TIP #3 – If something doesn’t work, change it
Remember the conversation about not being able to personally scout a location for Jay Baer’s filming? While he gave us a virtual tour of his place, I’d neglected to mention that we also needed to film in nearby woods. The final destination of these videos was the ebook titled, “Can a Bear Make a Video in the Woods: The Marketer’s Ultimate Guide to Video.” So, clearly, finding the perfect wooded area was pretty important.
When we arrived, we went out to his yard and began snapping pictures. I realized while they were ‘woodsy’ it was still feeling a lot like a backyard. This was not what we had in mind during our many planning meetings.
It wasn’t right. We needed woods. Instead of staying quiet, I mentioned that I was seeing too much grass in the shot and without missing a beat Jay pointed down the hill to a ravine we had somehow neglected to consider. It was perfect.
In this situation, planning was crucial, but not because I immediately ‘nailed it.’ Instead, because we were flexible.

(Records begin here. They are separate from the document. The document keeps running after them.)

(** A server to which QUIC gives a new stream. *)
Lemma request_gathered id headers ds limit enc sent script t : varint_ok id -> delivers script sent ->
  carries Server headers ds false enc sent -> receives id Server headers ds limit false (conn_of t) ->
  streams (conn_of t) !! id = None -> unblockable (conn_of t) = [] -> not_about id (events (conn_of t)) ->
  task_ok t -> own_qpack (tk_state t) ->
  exists t', accept_request stream_reset_code quic (Ok (Some id)) script t =
      Some (t', Done (Ok (mkH3Request (plain headers) id (concat ds)))) /\ tk_performed t' = tk_performed t.
Proof using Hset.
  intros Hid Hdel Hca Hrc Hs Hu Hn Ht Hq. set (c := conn_of t) in *. set (total := events c ++ message_events id headers ds).
  destruct (gathered_not_about _ _ Hn) as [Hg Hw].
  assert (forall seen more, seen ++ more = total -> exists acc, collect_all (E := E) (collect_request id) seen incoming_new = Some (Ok acc) /\
    request_complete acc = match more with [] => true | _ => false end) as Hcollect.
  { intros seen more Htot. exists (gathered id seen). split.
    - rewrite <- (add_incoming_new (gathered id seen)). apply collect_request_gathers.
      assert (existsb (webtransport_of id) (seen ++ more) = false) as H.
      { rewrite Htot. unfold total. by rewrite existsb_app, Hw, message_no_webtransport. }
      rewrite existsb_app in H. by apply orb_false_iff in H as [? _].
    - pose proof (end_is_last id (events c) headers ds seen more Hn Htot) as He. unfold request_complete.
      change (in_ended (gathered id seen)) with (existsb (says_stream_end id) seen). rewrite He. destruct more; [|by rewrite andb_false_r].
      rewrite app_nil_r in Htot. subst seen. unfold total. by rewrite gathered_app, Hg, gathered_message. }
  destruct (announce _ _ _ _ _ _ _ Hca Hrc Hs Hu) as (c1 & E1 & Ha & He). fold c in E1, Ha, He.
  set (t1 := with_state (with_conn c1 (tk_state t)) t).
  assert (ignoring (locked (E := E) (feed_stream_only id [] false)) t = Some (t1, Ok ())) as Ei.
  { unfold ignoring, locked, feed_stream_only, on_conn. fold (conn_of t). fold c. by rewrite E1. }
  assert (task_ok t1) as Ht1.
  { destruct (ignoring_call_quietly (E := E) r settings Hset (feed_stream_only id [] false) t [OpFeedStream id [] false] Ht) as (t' & res & E' & Ht' & _);
      [apply one_op_ok; by split|apply follows_feed|]. rewrite Ei in E'. by injection E' as <- _. }
  destruct (announced_turn id (collect_request id) request_complete headers ds total incoming_new Hcollect sent c [] incoming_new t1)
    as (t2 & acc2 & E2 & Hf2 & Ha2 & Hc2 & Ht2 & Hq2 & Hp2); [done..|].
  destruct (loop_gathers_announced id Hid (collect_request id) request_complete headers ds total incoming_new Hcollect script sent Hdel c _ acc2 t2 Ha2)
    as (t3 & acc3 & E3 & Hc3 & Hp3); [done..|].
  exists t3. unfold accept_request, bind_outcome. cbn [map_err mbind result_bind ok_or]. rewrite Ei.
  unfold event_loop, and_then_wait. rewrite E2, Hf2, E3. cbn [mbind option_bind map_outcome]. split; [|by rewrite Hp3, Hp2].
  rewrite collect_request_gathers, add_incoming_new in Hc3 by (unfold total; by rewrite existsb_app, Hw, message_no_webtransport).
  injection Hc3 as <-. unfold total. by rewrite gathered_app, Hg, gathered_message, add_incoming_new.
Qed.
End gathering.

Using our plan as a guide, I had the freedom to say, “Something’s not right here,” and the confidence in my decision to change it at the last minute.
TIP #4 – Try something new
The best way to lose interest in anything is to make it repetitive. A video is no different. Whether you’re the viewer or the creator, anytime can be a good time to break the mold.
Sometimes it can be fun to think so far out of the box that you aren’t 100% certain if it can even be accomplished. Want to learn a new method or practice while creating your next video? Push yourself and your equipment to the limit.
After TechSmith recently published new original research findings about the value of visuals in the global workplace, I was tasked with creating a video to share some of those results. I could have done some sort of narrated structure (been there), or interviews with key people involved in the research (done that). Instead, I decided to try making a completely animated infographic-style video, with each graphic element leading into the next and, most importantly, I wanted to only use Camtasia to do this. I’ve done lots of work in Camtasia, but I’ve often jumped into After Effects for more complicated tasks. Not this time. And I was really pleased with my results.
Doing something a bit out of my comfort zone rejuvenated me!
We can all find ourselves in a rut from time to time, and that won’t help you produce anything worth watching. This exercise really broke me free to get creative in new ways. I would run into challenges that I needed extra help on; I collaborated closely with our designer, Brean, who created new graphics for certain sequences to help move me forward. It also showed me how powerful Camtasia can be when I put it through its paces.
Tip #5 – Filming in the rain
Filming in the rain is not ideal. It’s wet. It’s noisy. And no one’s happy. Tip #5 can be boiled down to two solutions, and I recommend you plan for them both in conjunction during the scheduling stages of your plan:
- Two dates: an earlier date as your main option, and a later date in case of rain.
- An indoor location as a backup, on the second date.
Neither situation is necessarily ideal, but better to have a plan for all situations that may arise and meet a required deadline than to be startled out of your project by a sudden deluge.
Hopefully, you’ll be able to use these simple video tips to take your well-thought-out plan and execute it successfully, even when things don’t go as projected.
*Adapted from the common English expression, “The best-laid plans of mice and men often go awry,” which is itself adapted from a line in “To a Mouse” by Robert Burns.